(Stored data)
-- Opening Marker --
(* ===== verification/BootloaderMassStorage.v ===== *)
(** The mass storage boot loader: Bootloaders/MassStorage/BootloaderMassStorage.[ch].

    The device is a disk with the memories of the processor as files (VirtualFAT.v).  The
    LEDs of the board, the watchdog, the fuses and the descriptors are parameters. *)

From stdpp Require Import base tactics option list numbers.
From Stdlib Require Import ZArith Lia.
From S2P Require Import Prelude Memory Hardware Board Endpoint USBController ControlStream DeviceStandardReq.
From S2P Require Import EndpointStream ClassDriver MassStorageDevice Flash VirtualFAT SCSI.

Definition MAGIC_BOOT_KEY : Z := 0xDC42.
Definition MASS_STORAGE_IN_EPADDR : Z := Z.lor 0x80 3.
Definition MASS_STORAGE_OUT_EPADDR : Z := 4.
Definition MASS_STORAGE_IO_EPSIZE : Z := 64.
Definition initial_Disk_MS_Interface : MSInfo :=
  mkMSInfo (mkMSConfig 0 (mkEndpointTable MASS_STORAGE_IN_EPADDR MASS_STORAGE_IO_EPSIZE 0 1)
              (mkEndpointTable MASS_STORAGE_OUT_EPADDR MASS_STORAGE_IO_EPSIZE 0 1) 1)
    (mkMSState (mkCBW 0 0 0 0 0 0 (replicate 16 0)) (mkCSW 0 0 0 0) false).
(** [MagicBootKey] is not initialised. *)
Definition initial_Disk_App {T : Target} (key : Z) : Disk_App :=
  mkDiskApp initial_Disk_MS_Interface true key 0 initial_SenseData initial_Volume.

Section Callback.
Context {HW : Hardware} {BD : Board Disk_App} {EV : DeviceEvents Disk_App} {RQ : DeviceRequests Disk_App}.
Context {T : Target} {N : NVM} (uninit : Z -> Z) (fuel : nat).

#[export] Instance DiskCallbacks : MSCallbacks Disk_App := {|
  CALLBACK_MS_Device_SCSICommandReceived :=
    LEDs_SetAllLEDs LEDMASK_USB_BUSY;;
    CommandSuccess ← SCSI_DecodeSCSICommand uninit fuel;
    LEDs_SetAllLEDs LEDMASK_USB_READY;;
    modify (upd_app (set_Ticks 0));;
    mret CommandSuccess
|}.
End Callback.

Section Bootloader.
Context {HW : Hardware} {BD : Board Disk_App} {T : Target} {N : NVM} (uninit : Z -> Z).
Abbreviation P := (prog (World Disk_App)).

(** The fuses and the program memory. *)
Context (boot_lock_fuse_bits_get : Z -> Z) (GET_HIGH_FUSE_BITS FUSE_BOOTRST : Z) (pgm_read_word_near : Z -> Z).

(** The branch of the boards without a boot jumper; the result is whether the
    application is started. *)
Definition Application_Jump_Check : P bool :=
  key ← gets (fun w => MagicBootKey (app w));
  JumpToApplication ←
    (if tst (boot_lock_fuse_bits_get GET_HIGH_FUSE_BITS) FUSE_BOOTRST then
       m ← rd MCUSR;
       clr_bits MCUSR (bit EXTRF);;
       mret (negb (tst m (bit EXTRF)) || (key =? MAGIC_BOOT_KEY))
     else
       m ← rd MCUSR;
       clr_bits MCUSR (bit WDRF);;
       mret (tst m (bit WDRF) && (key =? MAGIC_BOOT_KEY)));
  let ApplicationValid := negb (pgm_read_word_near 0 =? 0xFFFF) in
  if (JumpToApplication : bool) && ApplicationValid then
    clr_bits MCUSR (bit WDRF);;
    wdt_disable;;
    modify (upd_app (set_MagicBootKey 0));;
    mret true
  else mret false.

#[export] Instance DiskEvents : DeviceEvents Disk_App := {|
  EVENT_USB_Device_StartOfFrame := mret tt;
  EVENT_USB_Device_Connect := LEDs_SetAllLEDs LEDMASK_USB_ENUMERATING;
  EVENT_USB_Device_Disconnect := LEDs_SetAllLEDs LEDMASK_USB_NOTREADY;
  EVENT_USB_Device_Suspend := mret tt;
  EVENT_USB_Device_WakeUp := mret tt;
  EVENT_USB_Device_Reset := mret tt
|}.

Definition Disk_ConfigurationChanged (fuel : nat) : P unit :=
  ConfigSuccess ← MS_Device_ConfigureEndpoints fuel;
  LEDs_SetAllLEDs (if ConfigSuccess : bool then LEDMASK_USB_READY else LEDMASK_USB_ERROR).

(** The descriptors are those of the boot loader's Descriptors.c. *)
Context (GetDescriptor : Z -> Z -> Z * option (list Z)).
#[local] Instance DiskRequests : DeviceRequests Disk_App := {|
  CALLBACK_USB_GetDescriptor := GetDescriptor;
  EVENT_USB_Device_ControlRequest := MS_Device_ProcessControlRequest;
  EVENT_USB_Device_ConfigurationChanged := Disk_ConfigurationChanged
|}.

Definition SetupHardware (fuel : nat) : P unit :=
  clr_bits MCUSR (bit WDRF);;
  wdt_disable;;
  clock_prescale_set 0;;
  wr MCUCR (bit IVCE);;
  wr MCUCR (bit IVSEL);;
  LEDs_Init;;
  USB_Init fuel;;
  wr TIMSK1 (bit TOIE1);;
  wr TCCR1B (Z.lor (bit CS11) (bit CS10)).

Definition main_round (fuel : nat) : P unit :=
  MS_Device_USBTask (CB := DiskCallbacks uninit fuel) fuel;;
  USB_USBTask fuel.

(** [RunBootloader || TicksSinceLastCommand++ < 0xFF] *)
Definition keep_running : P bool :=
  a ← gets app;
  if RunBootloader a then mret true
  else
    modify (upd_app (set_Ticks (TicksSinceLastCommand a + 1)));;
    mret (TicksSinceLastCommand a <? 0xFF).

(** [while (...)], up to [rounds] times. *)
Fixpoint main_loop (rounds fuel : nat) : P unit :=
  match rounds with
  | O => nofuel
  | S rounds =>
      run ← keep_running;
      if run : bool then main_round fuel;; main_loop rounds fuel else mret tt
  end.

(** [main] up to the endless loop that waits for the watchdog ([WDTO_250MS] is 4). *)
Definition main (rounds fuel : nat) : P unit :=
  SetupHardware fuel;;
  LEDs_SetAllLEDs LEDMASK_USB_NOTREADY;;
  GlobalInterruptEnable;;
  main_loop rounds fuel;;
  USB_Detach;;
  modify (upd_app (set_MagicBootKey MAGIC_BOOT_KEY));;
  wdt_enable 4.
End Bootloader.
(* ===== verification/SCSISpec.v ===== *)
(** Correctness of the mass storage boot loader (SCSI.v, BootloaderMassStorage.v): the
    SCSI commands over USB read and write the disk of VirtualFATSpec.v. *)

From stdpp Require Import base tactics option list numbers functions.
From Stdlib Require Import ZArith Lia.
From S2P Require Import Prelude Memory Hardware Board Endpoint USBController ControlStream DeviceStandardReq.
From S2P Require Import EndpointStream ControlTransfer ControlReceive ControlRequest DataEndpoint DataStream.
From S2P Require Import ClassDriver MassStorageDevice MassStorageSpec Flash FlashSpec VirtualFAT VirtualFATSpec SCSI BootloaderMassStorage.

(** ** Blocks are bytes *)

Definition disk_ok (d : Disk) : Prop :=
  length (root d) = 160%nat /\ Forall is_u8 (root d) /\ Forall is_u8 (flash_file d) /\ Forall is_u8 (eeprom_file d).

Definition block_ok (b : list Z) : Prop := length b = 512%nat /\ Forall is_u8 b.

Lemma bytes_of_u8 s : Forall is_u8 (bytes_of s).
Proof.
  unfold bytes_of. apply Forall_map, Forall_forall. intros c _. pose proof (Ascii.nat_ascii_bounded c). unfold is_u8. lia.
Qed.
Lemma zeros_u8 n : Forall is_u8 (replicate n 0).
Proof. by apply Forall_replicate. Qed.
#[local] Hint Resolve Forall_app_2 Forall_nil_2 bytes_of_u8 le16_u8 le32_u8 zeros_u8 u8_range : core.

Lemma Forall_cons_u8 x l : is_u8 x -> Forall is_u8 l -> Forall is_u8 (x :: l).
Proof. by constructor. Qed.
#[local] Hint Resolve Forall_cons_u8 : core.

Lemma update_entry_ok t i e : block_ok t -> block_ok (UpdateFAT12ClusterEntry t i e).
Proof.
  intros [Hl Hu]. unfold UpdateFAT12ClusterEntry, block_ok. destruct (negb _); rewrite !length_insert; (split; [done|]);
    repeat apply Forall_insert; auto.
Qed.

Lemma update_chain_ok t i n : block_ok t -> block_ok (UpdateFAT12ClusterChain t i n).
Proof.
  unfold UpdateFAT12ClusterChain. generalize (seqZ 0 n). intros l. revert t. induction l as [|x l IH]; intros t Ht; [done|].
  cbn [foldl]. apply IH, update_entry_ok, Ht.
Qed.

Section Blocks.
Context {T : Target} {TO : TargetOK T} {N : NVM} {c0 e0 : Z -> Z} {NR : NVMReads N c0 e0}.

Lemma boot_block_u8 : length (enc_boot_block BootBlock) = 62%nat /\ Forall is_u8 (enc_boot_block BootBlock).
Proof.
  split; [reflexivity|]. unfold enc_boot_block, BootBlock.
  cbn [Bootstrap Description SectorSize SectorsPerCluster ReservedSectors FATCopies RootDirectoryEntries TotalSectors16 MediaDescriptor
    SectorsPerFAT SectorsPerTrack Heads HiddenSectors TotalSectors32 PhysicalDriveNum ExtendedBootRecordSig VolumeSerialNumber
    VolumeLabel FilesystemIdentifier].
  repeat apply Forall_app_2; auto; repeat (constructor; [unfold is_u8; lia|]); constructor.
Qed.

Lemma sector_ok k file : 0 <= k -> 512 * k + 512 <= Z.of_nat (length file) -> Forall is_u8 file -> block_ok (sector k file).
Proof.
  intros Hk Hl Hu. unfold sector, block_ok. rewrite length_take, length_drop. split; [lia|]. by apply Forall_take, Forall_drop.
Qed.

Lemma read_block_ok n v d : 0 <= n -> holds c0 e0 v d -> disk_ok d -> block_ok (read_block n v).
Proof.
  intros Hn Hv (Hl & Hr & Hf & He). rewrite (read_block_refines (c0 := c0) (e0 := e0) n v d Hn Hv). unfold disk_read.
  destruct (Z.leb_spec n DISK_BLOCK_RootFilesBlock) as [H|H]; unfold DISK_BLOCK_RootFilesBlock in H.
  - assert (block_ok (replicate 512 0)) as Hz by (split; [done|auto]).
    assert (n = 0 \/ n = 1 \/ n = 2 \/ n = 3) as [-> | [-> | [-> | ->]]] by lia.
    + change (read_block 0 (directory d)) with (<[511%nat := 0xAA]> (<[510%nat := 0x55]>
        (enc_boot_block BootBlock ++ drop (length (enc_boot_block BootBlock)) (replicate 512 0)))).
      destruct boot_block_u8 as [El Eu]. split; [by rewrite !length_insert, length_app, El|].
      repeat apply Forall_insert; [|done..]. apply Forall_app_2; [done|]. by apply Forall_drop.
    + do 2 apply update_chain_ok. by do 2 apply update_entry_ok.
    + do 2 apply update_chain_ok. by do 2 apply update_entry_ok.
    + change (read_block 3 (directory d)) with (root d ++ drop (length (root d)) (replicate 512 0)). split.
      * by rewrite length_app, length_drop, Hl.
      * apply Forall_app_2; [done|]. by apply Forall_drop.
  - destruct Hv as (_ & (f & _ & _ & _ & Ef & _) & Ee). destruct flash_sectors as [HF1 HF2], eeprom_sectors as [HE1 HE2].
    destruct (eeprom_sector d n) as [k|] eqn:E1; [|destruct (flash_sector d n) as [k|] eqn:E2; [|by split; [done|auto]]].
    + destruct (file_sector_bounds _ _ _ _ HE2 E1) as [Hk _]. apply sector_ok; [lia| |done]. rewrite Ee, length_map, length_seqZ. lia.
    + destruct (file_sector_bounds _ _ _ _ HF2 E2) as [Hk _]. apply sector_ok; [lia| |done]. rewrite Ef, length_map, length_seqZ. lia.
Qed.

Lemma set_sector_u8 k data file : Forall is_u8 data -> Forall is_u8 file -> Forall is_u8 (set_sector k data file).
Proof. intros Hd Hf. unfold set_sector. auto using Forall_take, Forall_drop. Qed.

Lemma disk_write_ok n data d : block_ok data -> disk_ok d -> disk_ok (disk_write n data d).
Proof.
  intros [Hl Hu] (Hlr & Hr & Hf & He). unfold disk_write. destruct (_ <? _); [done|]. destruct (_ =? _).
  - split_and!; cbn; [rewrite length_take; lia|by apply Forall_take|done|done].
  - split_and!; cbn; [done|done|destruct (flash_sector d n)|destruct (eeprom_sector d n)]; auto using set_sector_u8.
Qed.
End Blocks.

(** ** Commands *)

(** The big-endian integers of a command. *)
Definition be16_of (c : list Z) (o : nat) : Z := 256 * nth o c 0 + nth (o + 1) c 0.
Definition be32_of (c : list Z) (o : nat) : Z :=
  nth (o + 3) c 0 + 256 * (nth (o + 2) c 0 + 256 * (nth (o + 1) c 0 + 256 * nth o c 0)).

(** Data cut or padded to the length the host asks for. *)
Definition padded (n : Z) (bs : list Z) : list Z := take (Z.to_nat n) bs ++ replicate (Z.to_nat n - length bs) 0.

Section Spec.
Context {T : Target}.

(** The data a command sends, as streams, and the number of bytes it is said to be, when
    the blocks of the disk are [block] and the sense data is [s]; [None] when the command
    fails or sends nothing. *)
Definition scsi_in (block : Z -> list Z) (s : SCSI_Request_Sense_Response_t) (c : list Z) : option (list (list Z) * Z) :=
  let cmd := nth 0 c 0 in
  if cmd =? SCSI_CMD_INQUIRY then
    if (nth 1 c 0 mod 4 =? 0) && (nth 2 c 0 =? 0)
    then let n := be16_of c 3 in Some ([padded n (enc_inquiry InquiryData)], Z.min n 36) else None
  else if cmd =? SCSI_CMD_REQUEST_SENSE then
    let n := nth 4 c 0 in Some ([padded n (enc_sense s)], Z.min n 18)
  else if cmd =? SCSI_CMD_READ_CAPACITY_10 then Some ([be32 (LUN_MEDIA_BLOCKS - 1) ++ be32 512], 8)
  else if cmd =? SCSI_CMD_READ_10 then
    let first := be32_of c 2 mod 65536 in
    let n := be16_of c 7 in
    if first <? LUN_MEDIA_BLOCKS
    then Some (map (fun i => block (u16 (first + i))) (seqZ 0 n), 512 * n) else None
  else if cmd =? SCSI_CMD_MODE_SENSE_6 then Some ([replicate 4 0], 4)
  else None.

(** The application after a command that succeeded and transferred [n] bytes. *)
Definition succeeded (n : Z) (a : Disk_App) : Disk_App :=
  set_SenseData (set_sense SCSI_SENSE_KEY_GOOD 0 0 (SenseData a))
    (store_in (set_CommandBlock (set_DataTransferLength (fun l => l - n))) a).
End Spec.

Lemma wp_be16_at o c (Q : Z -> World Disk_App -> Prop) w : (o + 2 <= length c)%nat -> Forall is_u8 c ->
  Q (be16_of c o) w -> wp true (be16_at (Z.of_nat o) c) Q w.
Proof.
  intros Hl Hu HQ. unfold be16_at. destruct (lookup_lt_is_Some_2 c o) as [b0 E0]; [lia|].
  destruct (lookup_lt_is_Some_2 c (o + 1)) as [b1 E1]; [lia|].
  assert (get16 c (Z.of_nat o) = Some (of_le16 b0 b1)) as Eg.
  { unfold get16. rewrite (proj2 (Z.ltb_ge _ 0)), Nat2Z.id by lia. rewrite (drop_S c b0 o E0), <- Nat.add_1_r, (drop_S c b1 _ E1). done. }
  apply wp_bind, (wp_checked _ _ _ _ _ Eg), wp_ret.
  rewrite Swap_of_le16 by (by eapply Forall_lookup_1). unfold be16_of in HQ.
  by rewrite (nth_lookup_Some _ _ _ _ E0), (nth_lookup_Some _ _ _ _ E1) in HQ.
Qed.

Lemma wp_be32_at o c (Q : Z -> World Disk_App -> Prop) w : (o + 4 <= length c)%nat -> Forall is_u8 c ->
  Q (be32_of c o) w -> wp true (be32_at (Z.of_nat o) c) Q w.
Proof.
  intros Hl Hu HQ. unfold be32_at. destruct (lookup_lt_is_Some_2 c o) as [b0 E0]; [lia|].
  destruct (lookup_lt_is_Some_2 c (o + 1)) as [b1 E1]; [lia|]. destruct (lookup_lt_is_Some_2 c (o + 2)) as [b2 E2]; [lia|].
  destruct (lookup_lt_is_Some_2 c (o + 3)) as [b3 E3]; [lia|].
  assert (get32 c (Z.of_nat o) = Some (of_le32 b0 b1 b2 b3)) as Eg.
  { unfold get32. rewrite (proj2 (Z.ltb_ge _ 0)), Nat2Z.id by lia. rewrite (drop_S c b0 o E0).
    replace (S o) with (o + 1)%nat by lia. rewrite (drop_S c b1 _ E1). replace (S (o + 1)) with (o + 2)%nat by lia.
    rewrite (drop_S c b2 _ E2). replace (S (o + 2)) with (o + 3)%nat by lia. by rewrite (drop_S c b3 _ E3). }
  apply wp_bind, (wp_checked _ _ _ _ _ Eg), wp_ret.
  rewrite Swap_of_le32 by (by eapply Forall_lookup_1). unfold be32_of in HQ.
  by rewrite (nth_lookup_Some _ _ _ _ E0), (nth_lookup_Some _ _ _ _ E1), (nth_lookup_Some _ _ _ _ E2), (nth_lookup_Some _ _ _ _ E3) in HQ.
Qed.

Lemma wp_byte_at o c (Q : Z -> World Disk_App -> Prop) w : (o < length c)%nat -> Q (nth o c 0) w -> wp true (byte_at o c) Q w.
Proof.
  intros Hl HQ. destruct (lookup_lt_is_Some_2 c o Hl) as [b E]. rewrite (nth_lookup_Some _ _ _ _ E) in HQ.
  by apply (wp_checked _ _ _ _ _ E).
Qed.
-- Closing Marker --
Each line in the entries above that includes the string "when" should be extracted.

- [Written answer]:
(** The data a command sends, as streams, and the number of bytes it is said to be, when
    the blocks of the disk are [block] and the sense data is [s]; [None] when the command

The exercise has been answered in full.